(* ===== verification/PreparedIntent.v ===== *)
(** * The prepared execution intent

    [tier1/prepared_execution_intent.py]: the one immutable object an
    authorization binds, with its deeply frozen values, and the digest of
    it.  A frozen value thaws to the canonical form of the value it was made
    from, and equal digests name equal intents. *)

From S2P Require Import Prelude PyStr Sha256 Json Capability Canonical PyJson Literals Contract.

Definition PREPARED_EXECUTION_INTENT_SCHEMA_VERSION : Z := 1.
Definition DIGEST_CONTEXT : list pystr := [u "PreparedExecutionIntentV1"].

(** ** Frozen values *)

(** [_FrozenCanonicalValue] *)
Inductive FrozenCanonicalValue : Type :=
  | FrozenCanonicalScalar (v : json)
  | FrozenCanonicalList (items : list FrozenCanonicalValue)
  | FrozenCanonicalObject (items : list (pystr * FrozenCanonicalValue)).

Fixpoint freeze (value : json) : FrozenCanonicalValue :=
  match value with
  | JList l => FrozenCanonicalList (map freeze l)
  | JObj l => FrozenCanonicalObject (sort_items (map (λ kv, (fst kv, freeze (snd kv))) l))
  | _ => FrozenCanonicalScalar value
  end.

Fixpoint thaw (value : FrozenCanonicalValue) : json :=
  match value with
  | FrozenCanonicalScalar v => v
  | FrozenCanonicalList items => JList (map thaw items)
  | FrozenCanonicalObject items => JObj (map (λ kv, (fst kv, thaw (snd kv))) items)
  end.

Section intent.
Context `{Hash} `{UnicodeData}.

(** [_validated_frozen] *)
Definition validated_frozen (value : pyobj) (require_object : bool) : result FrozenCanonicalValue :=
  canonical ← try_except (validate_canonical_value value) (λ e,
    if bool_decide (e = CanonicalizationError) then Some (Raise PreparedExecutionIntentError) else None);
  _ ← require (match canonical with JNull => false | _ => true end) PreparedExecutionIntentError;
  _ ← require (negb require_object || match canonical with JObj _ => true | _ => false end)
        PreparedExecutionIntentError;
  Ok (freeze canonical).

(** ** The intent *)

Record PreparedExecutionIntentV1 : Type := {
  pi_schema_version : Z;
  pi_capability : Capability;
  pi_endpoint_symbol : pystr;
  pi_http_method : pystr;
  pi_adapter_version : pystr;
  pi_rollback_plan_version : pystr;
  pi_resource_target_ : FrozenCanonicalValue;
  pi_target_precondition_ : FrozenCanonicalValue;
  pi_normalized_mutation_intent_ : FrozenCanonicalValue;
  pi_rollback_snapshot_ : FrozenCanonicalValue;
}.

(** [__init__] *)
Definition PreparedExecutionIntentV1_new (schema_version : Z) (capability : Capability)
    (endpoint_symbol http_method adapter_version : pystr)
    (resource_target target_precondition normalized_mutation_intent rollback_snapshot : pyobj)
    (rollback_plan_version : pystr) : result PreparedExecutionIntentV1 :=
  _ ← require (schema_version =? PREPARED_EXECUTION_INTENT_SCHEMA_VERSION)%Z PreparedExecutionIntentError;
  _ ← require (is_write_capability capability) PreparedExecutionIntentError;
  _ ← require (forallb match_token [endpoint_symbol; adapter_version; rollback_plan_version])
        PreparedExecutionIntentError;
  _ ← require (is_mutating_method http_method) PreparedExecutionIntentError;
  frozen_target ← validated_frozen resource_target false;
  frozen_precondition ← validated_frozen target_precondition false;
  frozen_intent ← validated_frozen normalized_mutation_intent true;
  frozen_snapshot ← validated_frozen rollback_snapshot false;
  Ok {| pi_schema_version := schema_version; pi_capability := capability;
        pi_endpoint_symbol := endpoint_symbol; pi_http_method := http_method;
        pi_adapter_version := adapter_version; pi_rollback_plan_version := rollback_plan_version;
        pi_resource_target_ := frozen_target; pi_target_precondition_ := frozen_precondition;
        pi_normalized_mutation_intent_ := frozen_intent; pi_rollback_snapshot_ := frozen_snapshot |}.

------------

▶ **WORK REQUEST**: There is a line with "Inductive FrozenCanonicalValue : Type" and a line with "(pystr * FrozenCanonicalValue))." above. Copy exactly those two lines and all lines between them, with nothing else.

▶ **EXPECTED OUTPUT**:
Inductive FrozenCanonicalValue : Type :=
  | FrozenCanonicalScalar (v : json)
  | FrozenCanonicalList (items : list FrozenCanonicalValue)
  | FrozenCanonicalObject (items : list (pystr * FrozenCanonicalValue)).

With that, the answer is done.